Figure 6.

α-Synuclein dimers inhibit vesicle fission and induce membrane tubulation during clathrin-mediated SV endocytosis. (A) Model of clathrin-mediated SV endocytosis, including several molecular players. Graphics generated by Jack Cook (Woods Hole Oceanographic Institution) using Cinema 4D. (B–E) Quantitative analysis of each morphologically distinct stage of CCP and CCV formation. Refer to (A) for individual stages. This analysis revealed that CC and NC dimer inhibited vesicle fission, as indicated by a selective increase in stage 3 CCPs. Similarly, and as expected, Dynasore inhibited vesicle fission. In contrast, monomeric α-synuclein inhibited a different stage of clathrin-mediated endocytosis, during clathrin uncoating (stage 4).
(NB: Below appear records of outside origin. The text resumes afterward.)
(* ===== verification/Document.v ===== *)
(** What edits do to the characters of a buffer.

    A document is the sequence of all characters ever inserted, each with the
    insertion it belongs to and the edits that deleted it: the fragments of
    [crates/text/src/text.rs] without the places where they are cut.  An edit
    made in some version names places by their offset among the characters
    that version had observed; [apply_edits] says where its text goes and what
    it deletes.  It is the reference that the loops over fragments implement,
    and this file is about it alone: it does not depend on how a document is
    split. *)

From stdpp Require Import base numbers option list.
From S2P Require Import Prelude Clock Utf8.

#[local] Open Scope nat_scope.

Record Char := mkChar {
  char_timestamp : Lamport;
  char_offset : nat;
  char_code : Z;
  char_visible : bool;
  char_deletions : list Lamport
}.

Definition width (c : Char) : nat := len_utf8 (char_code c).

Lemma width_pos c : 0 < width c.
Proof. unfold width, len_utf8. repeat case_match; lia. Qed.

(** The characters of an insertion from an offset on. *)
Fixpoint run (timestamp : Lamport) (visible : bool) (deletions : list Lamport) (offset : nat) (text : list Z) : list Char :=
  match text with
  | [] => []
  | c :: text => mkChar timestamp offset c visible deletions :: run timestamp visible deletions (offset + len_utf8 c) text
  end.

(** The text of the characters that are visible, or of those that are not. *)
Definition codes (v : bool) (cs : list Char) : list Z := char_code <$> filter (λ c, char_visible c = v) cs.

Lemma codes_app v a b : codes v (a ++ b) = codes v a ++ codes v b.
Proof. unfold codes. by rewrite filter_app, fmap_app. Qed.

Lemma codes_cons v c cs :
  codes v (c :: cs) = (if bool_decide (char_visible c = v) then [char_code c] else []) ++ codes v cs.
Proof. unfold codes. rewrite filter_cons. case_decide; by case_bool_decide. Qed.

(** The bytes of the characters that count. *)
Fixpoint clen (p : Char → bool) (cs : list Char) : nat :=
  match cs with
  | [] => 0
  | c :: cs => (if p c then width c else 0) + clen p cs
  end.

Lemma clen_app p a b : clen p (a ++ b) = clen p a + clen p b.
Proof. induction a as [|c a IH]; simpl; [done|]. rewrite IH. lia. Qed.

(** ** Edits *)

Section edits.
Context (obs was : Char → bool) (timestamp : Lamport).
Implicit Types (cs a b k l : list Char).

(** The shortest beginning that has [n] observed bytes. *)
Fixpoint obs_split (n : nat) cs : list Char * list Char :=
  match n, cs with
  | O, _ | _, [] => ([], cs)
  | _, c :: cs =>
      let '(a, b) := obs_split (n - if obs c then width c else 0) cs in (c :: a, b)
  end.

(** A character that the text of this edit goes after. *)
Definition ahead (c : Char) : bool := bool_decide (cmp (char_timestamp c) timestamp ≠ Lt).

Definition insert_at (n : nat) new cs : list Char :=
  let '(a, b) := obs_split n cs in
  let '(k, b) := span ahead b in
  a ++ k ++ new ++ b.

Definition mark (c : Char) : Char :=
  mkChar (char_timestamp c) (char_offset c) (char_code c) false (char_deletions c ++ [timestamp]).

(** What deletion does to a character in its range. *)
Definition strike (c : Char) : Char := if obs c && was c then mark c else c.

Fixpoint delete_from (offset start end_ : nat) cs : list Char :=
  match cs with
  | [] => []
  | c :: cs =>
      (if bool_decide (start ≤ offset < end_) then strike c else c)
        :: delete_from (offset + if obs c then width c else 0) start end_ cs
  end.

Definition edit_one (offset : nat) (edit : (nat * nat) * list Z) cs : list Char :=
  let '((start, end_), text) := edit in
  delete_from 0 start end_ (insert_at start (run timestamp true [] offset text) cs).

Fixpoint apply_edits (offset : nat) (edits : list ((nat * nat) * list Z)) cs : list Char :=
  match edits with
  | [] => cs
  | edit :: edits => apply_edits (offset + length (bytes_of edit.2)) edits (edit_one offset edit cs)
  end.

(** ** The place of an insertion *)

(** No unobserved character at the end. *)
Definition tight a : Prop := match list.last a with Some c => obs c = true | None => True end.

Lemma tight_cons c a : tight (c :: a) ↔ match a with [] => obs c = true | _ => tight a end.
Proof. unfold tight. by destruct a. Qed.

Lemma tight_pos a : tight a → a ≠ [] → 0 < clen obs a.
Proof.
  induction a as [|c a IH]; [done|]. intros Ht _. apply tight_cons in Ht. simpl. destruct a as [|d a].
  - rewrite Ht. pose proof (width_pos c). lia.
  - specialize (IH Ht ltac:(done)). simpl in *. lia.
Qed.

Lemma tight_app_r a b : b ≠ [] → tight (a ++ b) ↔ tight b.
Proof.
  intros Hb. unfold tight. rewrite last_app. destruct b as [|c b]; [done|]. by destruct (list.last (c :: b)) eqn:E; [|apply last_None in E].
Qed.

Lemma obs_split_tight a b : tight a → obs_split (clen obs a) (a ++ b) = (a, b).
Proof.
  induction a as [|c a IH]; intros Ht; [by destruct b|].
  pose proof (tight_pos _ Ht ltac:(done)) as Hpos. cbn [app obs_split].
  destruct (clen obs (c :: a)) as [|n] eqn:E; [lia|].
  assert (En : S n - (if obs c then width c else 0) = clen obs a) by (rewrite <- E; simpl; lia).
  rewrite En. apply tight_cons in Ht. destruct a as [|d a]; [by destruct b|]. by rewrite IH.
Qed.

Lemma span_all (p : Char → bool) k b :
  Forall (λ c, p c = true) k → (match b with c :: _ => p c = false | [] => True end) → span p (k ++ b) = (k, b).
Proof.
  intros Hk Hb. induction Hk as [|c k Hc _ IH]; cbn [app span].
  - destruct b as [|c b]; [done|]. cbn [span]. by rewrite Hb.
  - by rewrite Hc, IH.
Qed.

Lemma insert_at_tight a k b new :
  tight a → Forall (λ c, ahead c = true) k → (match b with c :: _ => ahead c = false | [] => True end) →
  insert_at (clen obs a) new (a ++ k ++ b) = a ++ k ++ new ++ b.
Proof. intros Ha Hk Hb. unfold insert_at. by rewrite obs_split_tight, span_all. Qed.

(** What is behind an edit that has been applied: the characters after the last
    observed one are not before new text. *)
Definition settled l : Prop :=
  ∃ a q, l = a ++ q ∧ tight a ∧ Forall (λ c, obs c = false ∧ ahead c = true) q.

Lemma settled_nil : settled [].
Proof. by exists [], []. Qed.

Lemma clen_none q : Forall (λ c, obs c = false ∧ ahead c = true) q → clen obs q = 0.
Proof. induction 1 as [|c q [Hc _] _ IH]; simpl; [done|]. by rewrite Hc, IH. Qed.

(** An insertion at or after a settled place. *)
Lemma insert_settled l a k b new :
  settled l → tight a → Forall (λ c, obs c = false ∧ ahead c = true) k →
  (match b with c :: _ => ahead c = false | [] => True end) → Forall (λ c, obs c = false ∧ ahead c = true) new →
  insert_at (clen obs (l ++ a)) new (l ++ a ++ k ++ b) = l ++ a ++ k ++ new ++ b ∧
  settled (l ++ a ++ k ++ new).
Proof.
  intros (p&q&->&Hp&Hq) Ha Hk Hb Hnew.
  assert (Hahead : ∀ l, Forall (λ c, obs c = false ∧ ahead c = true) l → Forall (λ c, ahead c = true) l).
  { intros l Hl. eapply Forall_impl; [exact Hl|naive_solver]. }
  destruct (decide (a = [])) as [->|Hne].
  - split.
    + rewrite app_nil_r, clen_app, (clen_none q), Nat.add_0_r, <- !app_assoc by done. cbn [app].
      rewrite (app_assoc q k). rewrite insert_at_tight; [by rewrite <- !app_assoc|done| |done].
      apply Forall_app; eauto.
    + exists p, (q ++ k ++ new). rewrite <- !app_assoc. rewrite !Forall_app. auto.
  - assert (Ht : tight ((p ++ q) ++ a)) by by apply tight_app_r. split.
    + rewrite (app_assoc (p ++ q) a). rewrite insert_at_tight by auto. by rewrite <- !app_assoc.
    + exists ((p ++ q) ++ a), (k ++ new). rewrite <- !app_assoc. rewrite Forall_app.
      rewrite <- !app_assoc in Ht. auto.
Qed.

(** ** The range of a deletion *)

Lemma width_strike c : width (strike c) = width c.
Proof. unfold strike. by destruct (obs c && was c). Qed.

Lemma delete_before o s e l : o + clen obs l ≤ s → tight l → delete_from o s e l = l.
Proof.
  revert o. induction l as [|c l IH]; intros o Hl Ht; [done|]. cbn [delete_from clen] in *.
  apply tight_cons in Ht. pose proof (width_pos c).
  rewrite bool_decide_eq_false_2.
  2: { intros [Hs _]. destruct l as [|d l]; [rewrite Ht in Hl; lia|].
    pose proof (tight_pos _ Ht ltac:(done)). lia. }
  f_equal. destruct l as [|d l]; [done|]. apply IH; [lia|done].
Qed.

Lemma delete_after o s e l : e ≤ o → delete_from o s e l = l.
Proof.
  revert o. induction l as [|c l IH]; intros o Hl; [done|]. cbn [delete_from].
  rewrite bool_decide_eq_false_2 by lia. f_equal. apply IH. lia.
Qed.

Lemma strike_unobserved q : Forall (λ c, obs c = false ∧ ahead c = true) q → map strike q = q.
Proof.
  induction 1 as [|c q [Hc _] _ IH]; [done|]. simpl. rewrite IH. unfold strike. by rewrite Hc.
Qed.

Lemma delete_unobserved o s e q :
  Forall (λ c, obs c = false ∧ ahead c = true) q → delete_from o s e q = q.
Proof.
  intros Hq. induction Hq as [|c q [Hc Ha] Hq IH]; [done|]. cbn [delete_from]. rewrite Hc, Nat.add_0_r, IH.
  f_equal. unfold strike. rewrite Hc. by case_bool_decide.
Qed.

Lemma delete_from_app o s e a b :
  delete_from o s e (a ++ b) = delete_from o s e a ++ delete_from (o + clen obs a) s e b.
Proof.
  revert o. induction a as [|c a IH]; intros o; cbn [app delete_from clen]; [by rewrite Nat.add_0_r|].
  rewrite IH. cbn [app]. do 3 f_equal. lia.
Qed.

Lemma delete_inside o s e u : s ≤ o → o + clen obs u ≤ e → tight u → delete_from o s e u = map strike u.
Proof.
  revert o. induction u as [|c u IH]; intros o Ho He Ht; [done|]. cbn [delete_from clen map] in *.
  apply tight_cons in Ht. pose proof (width_pos c).
  rewrite bool_decide_eq_true_2.
  2: { split; [done|]. destruct u as [|d u]; [rewrite Ht in He; lia|]. pose proof (tight_pos _ Ht ltac:(done)). lia. }
  f_equal. destruct u as [|d u]; [done|]. apply IH; [lia|lia|done].
Qed.

(** A deletion from a settled place on. *)
Lemma delete_settled l u r e :
  settled l → tight u → e = clen obs (l ++ u) →
  delete_from 0 (clen obs l) e (l ++ u ++ r) = l ++ map strike u ++ r.
Proof.
  intros (p&q&->&Hp&Hq) Hu ->. rewrite !delete_from_app, clen_app, (clen_none q Hq), !Nat.add_0_r.
  rewrite delete_before by (simpl; done || lia). rewrite delete_unobserved by done.
  rewrite delete_inside; [|lia|rewrite !clen_app, (clen_none q Hq); lia|done].
  rewrite delete_after; [done|]. rewrite !clen_app, (clen_none q Hq). lia.
Qed.

Context (obs_mark : ∀ c, obs (mark c) = obs c).

Lemma obs_strike c : obs (strike c) = obs c.
Proof. unfold strike. destruct (obs c && was c); [apply obs_mark|done]. Qed.

Lemma clen_strike u : clen obs (map strike u) = clen obs u.
Proof.
  induction u as [|c u IH]; simpl; [done|]. by rewrite obs_strike, width_strike, IH.
Qed.

Lemma tight_strike u : tight u → tight (map strike u).
Proof.
  unfold tight. rewrite fmap_last. destruct (list.last u); simpl; [|done]. by rewrite obs_strike.
Qed.

Lemma settled_strike l u : settled l → tight u → settled (l ++ map strike u).
Proof.
  intros Hl Hu. destruct (decide (u = [])) as [->|Hne]; [by rewrite app_nil_r|].
  exists (l ++ map strike u), []. rewrite app_nil_r. split_and!; [done| |done].
  apply tight_app_r; [by destruct u|]. by apply tight_strike.
Qed.
(** One edit at or after a settled place: the text goes behind [a] and the
    concurrent characters [k], and [u] is deleted. *)
Lemma edit_one_settled l a k u r start end_ offset text :
  settled l → tight a → Forall (λ c, obs c = false ∧ ahead c = true) k → tight u →
  (match u ++ r with c :: _ => ahead c = false | [] => True end) →
  let new := run timestamp true [] offset text in
  Forall (λ c, obs c = false ∧ ahead c = true) new →
  start = clen obs (l ++ a) → end_ = clen obs (l ++ a) + clen obs u →
  edit_one offset ((start, end_), text) (l ++ a ++ k ++ u ++ r) = l ++ a ++ k ++ new ++ map strike u ++ r ∧
  settled (l ++ a ++ k ++ new ++ map strike u).
Proof.
  intros Hl Ha Hk Hu Hhead new Hnew -> ->. unfold edit_one. fold new.
  destruct (insert_settled l a k (u ++ r) new) as [-> Hset]; [done..|].
  assert (E : clen obs (l ++ a) = clen obs (l ++ a ++ k ++ new)).
  { rewrite !clen_app, (clen_none k), (clen_none new) by done. lia. }
  rewrite E, <- clen_app.
  replace (l ++ a ++ k ++ new ++ u ++ r) with ((l ++ a ++ k ++ new) ++ u ++ r) by by rewrite <- !app_assoc.
  rewrite delete_settled by done. rewrite <- !app_assoc. split; [done|].
  replace (l ++ a ++ k ++ new ++ map strike u) with ((l ++ a ++ k ++ new) ++ map strike u) by by rewrite <- !app_assoc.
  by apply settled_strike.
Qed.

Lemma tight_all a : Forall (λ c, obs c = true) a → tight a.
Proof. intros Ha. unfold tight. destruct (list.last a) eqn:E; [|done]. by apply (Forall_last _ _ _ Ha) in E. Qed.
End edits.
Data reported indicate the averages per synapse, as measured from single sections. Bars represent mean ± SEM from n = 10–26 synapses, 1–3 axons. Asterisks indicate statistical significance (p < 0.05) by ANOVA, as compared to the controls. (F) Electron micrographs showing the observed morphologies of CCPs under the various experimental conditions. (Top) CC and NC dimers induced individual CCPs with longer necks (asterisks), compared to control, Dynasore, or monomer-treated synapses. (Bottom) CC and NC dimers also induced more complex budding structures extending from branched membrane tubules. Arrowheads indicate their connections with the PM. (G) Serial images (i, ii) and a 3D reconstruction (i + ii) showing a complex tubule extending from the PM ending in multiple CCPs. Arrowheads indicate the connections with the PM. (H–K) The α-synuclein dimers significantly increased the number of single and complex buds. In addition, neck length on CCPs, but not neck width, was increased with the α-synuclein dimers. Data reported indicate the averages per synapse, as measured from single sections. Bars represent mean ± SEM from n = 6–28 synapses, 1–3 axons. Asterisks indicate statistical significance (p < 0.05) by ANOVA, as compared to the controls.